The script also defines its commands in setup. In this case there is one command /printMod which combines its arguments with spaces using .join(' ') and sets state.message to the result, allowing the user to override state.message. You could use similar code to overwrite state.memory.context,state.memory.frontMemory, or state.memory.authorsNote.

commandList and config.prefix are both added into state so they can be stored in multiple turns. Interestingly the description is never used, but could be if someone implemented a help command that displayed the list of commands.


const { commandList } = state;
const { prefix } = state.config;

Destructure the values from state into 'aliases' for ease of readability in the code.

  • For clarification, const { commandList } = state is equivalent to const commandList = state.commandList


const modifier = (text) =>
if (text.startsWith(prefix))

This makes it so the script only affects anything when starting with the prefix. This prevents accidental activation.

state.message = `Text startsWith: ${prefix}`;
const args = text.slice(prefix.length).split(/ +/); // Create a list of the words

Cut out the prefix and split it into arguments

const commandName = args.shift();

Fetch and remove the actual command from the list of arguments, this also removes the command from the arguments

if (!(commandName in commandList)) {state.message = "Invalid Command!"; return "";}

Command is not in the list, cancel script by returning "" and tell the user the command is invalid.

const command = commandList[commandName];

Get the actual command

if (command.args && !args.length
let reply = `You didn't provide any arguments!\n`
if (command.usage) {reply += `Example: \`${prefix}${command.name} ${command.usage}\``;} // Provide instructions for how to use the command if provided.
state.message = reply;
return "";

If the command requires arguments, but there are none, the script should tell the user of their improper usage and exit gracefully

catch (error) {state.message = `There was an error!\n${error}`;}

You should execute the command, but if there is an error, still exit gracefully.


return {text};

This is the required end of all scripts, otherwise it will cause problems. One thing to note is that the text the script outputs should always be in the style of the story, or else the AI will start messing up. This is why state.message rather than the text is used to communicate with the player.

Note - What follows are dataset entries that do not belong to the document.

(** [fine] as a test *)
Definition fine_check (st : sort_style) (it : index_struct) : bool :=
  match value it with
  | None => false
  | Some v =>
      bool_decide (int64 (offset it)) && bool_decide (int32 (data_file_no it))
      && bool_decide (int32 (deleted_flag it)) && bool_decide (int32 (attribute_id it))
      && bool_decide (v ≠ []) && bool_decide (NUL ∉ v) && bool_decide (is_line (item_line it))
      && bool_decide (clean (item_line it) = item_line it)
      && bool_decide (length (item_line it) ≤ 255)%nat
      && match st with OLD_STYLE_SORT => true | _ => bool_decide (COLON ∉ v) end
  end.
Lemma fine_check_fine st it : fine_check st it = true → fine st it.
Proof.
  unfold fine_check. destruct (value it) as [v|] eqn:Ev; [|done].
  rewrite !andb_true_iff, !bool_decide_eq_true. intros (((((((((? & ?) & ?) & ?) & ?) & ?) & ?) & ?) & ?) & Hst).
  split; try done.
  - split; try done. by exists v.
  - exists v. split; [done|]. destruct st; [by left|right]. by apply bool_decide_eq_true in Hst.
Qed.

Lemma demo_indexable :
  indexable_world OLD_STYLE_SORT (sort_lines OLD_STYLE_SORT) (λ _ _, true) (λ w, w) demo_ni
    (λ _, true) no_check demo_class demo_schema_area 0 demo_source demo_disk [demo_index_fp]
    demo_index_fp demo_records demo_entries.
Proof.
  split.
  - apply _.
  - intros ls. by eexists.
  - discriminate.
  - apply demo_full_records.
  - reflexivity.
  - reflexivity.
  - split; [apply NoDup_singleton|by repeat constructor; right].
  - by repeat constructor.
  - apply (bool_decide_unpack _). vm_compute. exact I.
  - apply Forall_forall. by left.
  - apply (bool_decide_unpack _). vm_compute. exact I.
  - apply Forall2_fmap_r, Forall_Forall2_diag. repeat (constructor; [vm_compute; reflexivity|]). constructor.
  - repeat (constructor; [apply fine_check_fine; vm_compute; reflexivity|]). constructor.
  - split; [left|done].
  - vm_compute. discriminate.
Qed.
(** A class whose new data file has another suffix loses its data.  All
    classes are indexed by the suffix of the file that was written last, which
    mktemp made; a class in whose directory no name ends with it gets no new
    file, but its list of files is emptied and every file on it removed. *)
Theorem transfer_drops_class xs suffix dirs c cs made fs full names index :
  dir_ok c → get_file_list fs c [] = Ret (true, full) → Forall file_ok full →
  Forall (λ f, ∀ t, filename f ≠ db_dir c ++ SLASH :: master_name t) full →
  match xs with Some xs => class_in_xfer_arg c xs = true | None => True end → db_dir c ∈ dirs → db_dir c ≠ [] →
  suffix ≠ [] → Z.of_nat (length suffix) < MAX_FILE → read_dir (db_dir c) = Some names →
  Forall (λ name, strncmp (reverse suffix) (reverse name) (length suffix) ≠ 0) names →
  build_index_list mktemp c None [] = (true, index) →
  ∃ fs', index_classes mktemp aa regexec metaphone ni0 fopen_ok check_record run_sort root_dir file_path true lock_second true read_dir
           xs suffix dirs (c :: cs) made fs =
         index_classes mktemp aa regexec metaphone ni0 fopen_ok check_record run_sort root_dir file_path true lock_second true read_dir
           xs suffix dirs cs true fs' ∧
    get_file_list fs' c [] = Ret (true, []) ∧ Forall (λ f, fs' (filename f) = None) full.
Proof.
  intros Hd Hg Hok Hmaster Hxs Hin Hdir Hs Hsl Hr Hn Hix.
  assert (∀ fs, get_file_list fs c [] = Ret (true, full) → ∃ fs', modify_file_list root_dir file_path true fs c None None None None None = Ret (true, fs', []) ∧
            get_file_list fs' c [] = Ret (true, full)) as Hsame.
  { intros fs0 Hg0. destruct (modify_installs root_dir file_path fs0 c None None None None None full fs0 [] full full true) as (fs' & E & Hg' & _); eauto. }
  destruct (Hsame fs Hg) as (fs1 & E1 & Hg1).
  destruct (modify_installs root_dir file_path fs1 c None (Some full) None (Some []) None full fs1 [] full [] true) as (fs2 & E2 & Hg2 & _);
    [done|done|done|cbn [default]; by rewrite delete_all|constructor|].
  exists (unlink_file_list fs2 full). split; [|split].
  - cbn [index_classes].
    assert (match xs with Some xs => negb (class_in_xfer_arg c xs) | None => false end = false) as -> by (destruct xs; [by rewrite Hxs|done]).
    rewrite (bool_decide_true (db_dir c ∈ dirs)) by done. cbn [negb]. rewrite Hg. cbn [mbind outcome_bind]. unfold build_file_list_by_suffix.
    destruct (db_dir c) as [|x d] eqn:Ed; [done|]. destruct suffix as [|y sfx]; [done|]. rewrite decide_True by done. rewrite Hr.
    rewrite suffix_files_none by done. cbn [mbind outcome_bind negb]. rewrite Hix. cbn [negb]. unfold replace_class_files, index_files_run.
    rewrite bool_decide_true by done. cbn [orb]. rewrite E1. cbn [mbind outcome_bind negb]. rewrite E2. reflexivity.
  - etrans; [|exact Hg2]. apply get_file_list_ext; [done|]. intros t. rewrite unlinked. rewrite bool_decide_false; [done|].
    intros (f & E & Hf)%list_elem_of_fmap. rewrite Forall_forall in Hmaster. by apply (Hmaster f Hf t).
  - apply Forall_forall. intros f Hf. rewrite unlinked. rewrite bool_decide_true; [done|]. by apply list_elem_of_fmap_2.
Qed.
End Dropped.

Definition demo_before : filesystem := λ n,
  if bool_decide (n = $"db/local.db") then Some (list_text listed) else if bool_decide (n = $"db/d.txt") then Some ($"a:b") else None.
Lemma transfer_drops_class_witness :
  ∃ fs', index_classes (λ s, s) demo_area (λ _ _, true) (λ s, s) demo_ni (λ _, true) no_check Some None path_array true true true
           (λ _, Some [$"20250101.aaaaaa.txt"]) None ($"bbbbbb.txt") [$"db"] [demo_hosts] false demo_before = Ret (true, fs') ∧
    get_file_list fs' demo_hosts [] = Ret (true, []) ∧ Forall (λ f, fs' (filename f) = None) listed.
Proof.
  destruct (transfer_drops_class (λ s, s) demo_area (λ _ _, true) (λ s, s) demo_ni (λ _, true) no_check Some None path_array true
    (λ _, Some [$"20250101.aaaaaa.txt"]) None ($"bbbbbb.txt") [$"db"] demo_hosts [] false demo_before listed [$"20250101.aaaaaa.txt"] fresh_index)
    as (fs' & E & R).
  - vm_compute. discriminate.
  - vm_compute. reflexivity.
  - apply listed_ok.
  - repeat constructor; intros []; vm_compute; discriminate.
  - exact I.
  - by left.
  - discriminate.
  - discriminate.
  - reflexivity.
  - reflexivity.
  - apply (bool_decide_unpack _). vm_compute. exact I.
  - vm_compute. reflexivity.
  - exists fs'. split; [exact E|exact R].
Defined.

Debugging is always a necessary part of programming, and so AID scripting has a couple of tools you can use to help you. Below the editor there are boxes for input and state, using the send button you can test whichever script(input or output) you are focused on. Note that this does not support do or say modes so it is equivalent to only using story. This also outputs state, which can then be copy pasted into the state input box to test multiple actions. console.log also works in this mode so it can be the best way to test many scripts. If the script causes an error it will show up in output and give the line number of the error after vm.js:

The other way to test scripts is to play the scenario they are attached to. This is sometimes less preferable because it creates a large amount of adventures. However, it can be the only effective way to tests scripts, especially if they use features like frontMemory. You can also use Last Model Input(see scripting functionalities) to see the active context of the AI, the state, and the console in a separate scripting tab or window.